____ Source material

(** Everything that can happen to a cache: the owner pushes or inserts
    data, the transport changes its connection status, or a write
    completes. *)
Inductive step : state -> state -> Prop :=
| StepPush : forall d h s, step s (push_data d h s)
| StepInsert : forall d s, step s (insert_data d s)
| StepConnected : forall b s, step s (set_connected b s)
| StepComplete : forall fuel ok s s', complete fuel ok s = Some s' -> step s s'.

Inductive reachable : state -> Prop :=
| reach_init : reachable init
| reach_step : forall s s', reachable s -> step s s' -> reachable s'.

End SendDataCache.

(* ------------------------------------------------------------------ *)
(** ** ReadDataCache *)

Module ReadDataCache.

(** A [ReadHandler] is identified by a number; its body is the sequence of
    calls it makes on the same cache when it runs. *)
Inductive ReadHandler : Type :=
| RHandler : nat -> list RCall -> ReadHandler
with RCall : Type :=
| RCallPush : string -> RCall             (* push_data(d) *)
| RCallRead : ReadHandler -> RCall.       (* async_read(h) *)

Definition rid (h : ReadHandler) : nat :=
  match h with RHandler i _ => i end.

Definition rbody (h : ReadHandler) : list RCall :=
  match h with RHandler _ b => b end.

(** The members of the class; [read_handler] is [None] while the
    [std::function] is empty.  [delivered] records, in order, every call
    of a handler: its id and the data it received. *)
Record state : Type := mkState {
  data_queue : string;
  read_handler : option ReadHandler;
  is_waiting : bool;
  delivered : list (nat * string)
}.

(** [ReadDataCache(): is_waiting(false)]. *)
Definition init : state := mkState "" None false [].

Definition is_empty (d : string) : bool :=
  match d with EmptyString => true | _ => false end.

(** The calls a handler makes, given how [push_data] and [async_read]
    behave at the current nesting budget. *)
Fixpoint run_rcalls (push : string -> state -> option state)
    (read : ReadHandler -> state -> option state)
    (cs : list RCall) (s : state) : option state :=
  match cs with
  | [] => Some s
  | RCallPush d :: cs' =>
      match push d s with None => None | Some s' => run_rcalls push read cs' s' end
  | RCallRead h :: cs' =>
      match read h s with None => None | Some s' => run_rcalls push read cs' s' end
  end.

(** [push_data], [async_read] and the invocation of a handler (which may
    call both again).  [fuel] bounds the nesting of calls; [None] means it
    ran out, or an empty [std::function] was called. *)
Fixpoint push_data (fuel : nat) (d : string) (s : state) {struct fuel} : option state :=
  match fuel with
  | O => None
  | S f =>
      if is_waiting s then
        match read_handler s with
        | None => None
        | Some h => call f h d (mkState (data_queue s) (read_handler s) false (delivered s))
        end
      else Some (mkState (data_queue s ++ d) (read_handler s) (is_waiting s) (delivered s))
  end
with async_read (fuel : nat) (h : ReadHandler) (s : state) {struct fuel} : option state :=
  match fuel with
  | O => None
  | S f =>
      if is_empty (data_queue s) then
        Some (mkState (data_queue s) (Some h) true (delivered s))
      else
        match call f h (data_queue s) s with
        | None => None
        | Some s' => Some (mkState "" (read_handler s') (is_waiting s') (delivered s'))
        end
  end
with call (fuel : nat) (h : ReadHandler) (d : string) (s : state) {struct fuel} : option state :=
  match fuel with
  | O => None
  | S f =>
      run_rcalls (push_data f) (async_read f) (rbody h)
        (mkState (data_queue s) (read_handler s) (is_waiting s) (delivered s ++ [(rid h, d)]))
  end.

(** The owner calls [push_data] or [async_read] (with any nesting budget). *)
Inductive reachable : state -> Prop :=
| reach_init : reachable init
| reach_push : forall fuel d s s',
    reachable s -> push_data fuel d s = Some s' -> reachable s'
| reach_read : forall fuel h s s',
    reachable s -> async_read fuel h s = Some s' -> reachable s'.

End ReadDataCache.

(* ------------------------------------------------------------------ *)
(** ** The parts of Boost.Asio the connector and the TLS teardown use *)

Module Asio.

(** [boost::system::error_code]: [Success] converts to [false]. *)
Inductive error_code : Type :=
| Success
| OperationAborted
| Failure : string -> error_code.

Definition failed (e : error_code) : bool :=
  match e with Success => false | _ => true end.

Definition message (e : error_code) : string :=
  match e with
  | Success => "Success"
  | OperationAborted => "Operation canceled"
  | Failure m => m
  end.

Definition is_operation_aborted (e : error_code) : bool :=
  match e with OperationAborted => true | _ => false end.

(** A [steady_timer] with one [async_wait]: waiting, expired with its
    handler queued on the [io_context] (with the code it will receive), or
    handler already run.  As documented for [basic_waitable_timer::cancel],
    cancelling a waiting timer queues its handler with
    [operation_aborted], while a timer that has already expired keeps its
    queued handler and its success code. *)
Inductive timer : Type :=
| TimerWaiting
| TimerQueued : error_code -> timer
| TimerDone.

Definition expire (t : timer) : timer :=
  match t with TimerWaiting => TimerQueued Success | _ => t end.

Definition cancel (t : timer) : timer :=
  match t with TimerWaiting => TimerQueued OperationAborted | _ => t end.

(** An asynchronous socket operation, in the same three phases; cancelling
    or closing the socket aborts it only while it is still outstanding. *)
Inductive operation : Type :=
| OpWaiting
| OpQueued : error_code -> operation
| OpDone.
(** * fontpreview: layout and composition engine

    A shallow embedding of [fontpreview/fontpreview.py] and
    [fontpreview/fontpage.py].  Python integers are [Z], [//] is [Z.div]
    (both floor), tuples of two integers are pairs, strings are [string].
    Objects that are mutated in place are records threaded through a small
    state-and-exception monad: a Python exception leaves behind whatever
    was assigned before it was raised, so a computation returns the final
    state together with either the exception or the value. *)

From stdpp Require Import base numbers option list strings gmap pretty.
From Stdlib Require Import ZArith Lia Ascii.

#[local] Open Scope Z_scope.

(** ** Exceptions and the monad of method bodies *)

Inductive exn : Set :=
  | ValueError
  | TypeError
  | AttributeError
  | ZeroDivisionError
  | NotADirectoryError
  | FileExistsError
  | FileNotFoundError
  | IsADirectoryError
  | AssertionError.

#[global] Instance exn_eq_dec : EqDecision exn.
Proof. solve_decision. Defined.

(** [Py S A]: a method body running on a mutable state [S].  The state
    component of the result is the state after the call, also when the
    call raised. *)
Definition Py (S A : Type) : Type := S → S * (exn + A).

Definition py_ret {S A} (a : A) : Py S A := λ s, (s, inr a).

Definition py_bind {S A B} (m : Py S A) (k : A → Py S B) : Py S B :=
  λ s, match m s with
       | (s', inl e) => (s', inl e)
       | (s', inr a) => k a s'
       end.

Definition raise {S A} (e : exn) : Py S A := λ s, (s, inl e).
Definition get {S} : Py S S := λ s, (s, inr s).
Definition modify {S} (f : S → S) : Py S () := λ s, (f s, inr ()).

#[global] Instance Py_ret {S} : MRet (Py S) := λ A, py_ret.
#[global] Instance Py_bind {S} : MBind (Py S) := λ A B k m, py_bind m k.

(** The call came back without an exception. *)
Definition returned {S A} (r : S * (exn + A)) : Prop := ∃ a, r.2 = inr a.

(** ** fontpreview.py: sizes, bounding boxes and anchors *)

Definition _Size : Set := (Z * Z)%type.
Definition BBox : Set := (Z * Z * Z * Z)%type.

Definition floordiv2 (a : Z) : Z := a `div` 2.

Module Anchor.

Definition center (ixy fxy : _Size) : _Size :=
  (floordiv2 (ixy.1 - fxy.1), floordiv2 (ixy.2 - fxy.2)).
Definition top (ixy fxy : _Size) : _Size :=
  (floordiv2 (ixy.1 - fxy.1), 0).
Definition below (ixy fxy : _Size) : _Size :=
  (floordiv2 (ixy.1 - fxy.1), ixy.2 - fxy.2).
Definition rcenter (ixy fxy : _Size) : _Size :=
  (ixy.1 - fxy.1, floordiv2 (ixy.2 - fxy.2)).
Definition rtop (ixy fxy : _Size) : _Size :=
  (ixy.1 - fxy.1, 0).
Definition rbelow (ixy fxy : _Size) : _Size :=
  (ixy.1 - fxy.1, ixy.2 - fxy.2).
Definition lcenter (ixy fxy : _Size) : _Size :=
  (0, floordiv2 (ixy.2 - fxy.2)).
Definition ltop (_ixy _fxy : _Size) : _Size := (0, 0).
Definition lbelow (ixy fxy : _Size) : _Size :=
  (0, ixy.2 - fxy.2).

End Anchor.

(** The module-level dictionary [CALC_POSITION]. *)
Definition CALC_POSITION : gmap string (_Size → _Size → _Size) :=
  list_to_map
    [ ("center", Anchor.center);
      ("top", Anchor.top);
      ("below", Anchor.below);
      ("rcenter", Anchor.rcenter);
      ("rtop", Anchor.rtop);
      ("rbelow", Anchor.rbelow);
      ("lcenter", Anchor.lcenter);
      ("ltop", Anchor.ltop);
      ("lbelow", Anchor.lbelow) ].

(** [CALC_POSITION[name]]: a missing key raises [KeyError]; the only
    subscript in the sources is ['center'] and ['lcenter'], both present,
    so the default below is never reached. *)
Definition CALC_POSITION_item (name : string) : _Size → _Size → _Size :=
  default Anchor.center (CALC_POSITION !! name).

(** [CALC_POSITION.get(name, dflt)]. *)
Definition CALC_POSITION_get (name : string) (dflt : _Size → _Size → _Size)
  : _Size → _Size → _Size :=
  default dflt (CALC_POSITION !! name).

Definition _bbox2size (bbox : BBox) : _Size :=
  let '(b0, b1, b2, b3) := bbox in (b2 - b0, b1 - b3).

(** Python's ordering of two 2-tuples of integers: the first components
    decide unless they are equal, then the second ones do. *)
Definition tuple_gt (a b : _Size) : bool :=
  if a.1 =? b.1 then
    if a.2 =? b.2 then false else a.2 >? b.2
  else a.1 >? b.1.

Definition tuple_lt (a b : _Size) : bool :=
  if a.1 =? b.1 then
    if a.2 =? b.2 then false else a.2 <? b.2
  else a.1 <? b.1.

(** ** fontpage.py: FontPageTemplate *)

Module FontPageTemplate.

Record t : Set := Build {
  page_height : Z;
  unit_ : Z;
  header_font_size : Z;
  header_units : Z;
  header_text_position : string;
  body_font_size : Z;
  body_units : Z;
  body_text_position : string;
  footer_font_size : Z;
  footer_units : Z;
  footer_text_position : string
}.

________

- **Exercise goal**
Out of the entries, report each line that contains the word "forall".

- **Response to the task**
| StepPush : forall d h s, step s (push_data d h s)
| StepInsert : forall d s, step s (insert_data d s)
| StepConnected : forall b s, step s (set_connected b s)
| StepComplete : forall fuel ok s s', complete fuel ok s = Some s' -> step s s'.
| reach_step : forall s s', reachable s -> step s s' -> reachable s'.
| reach_push : forall fuel d s s',
| reach_read : forall fuel h s s',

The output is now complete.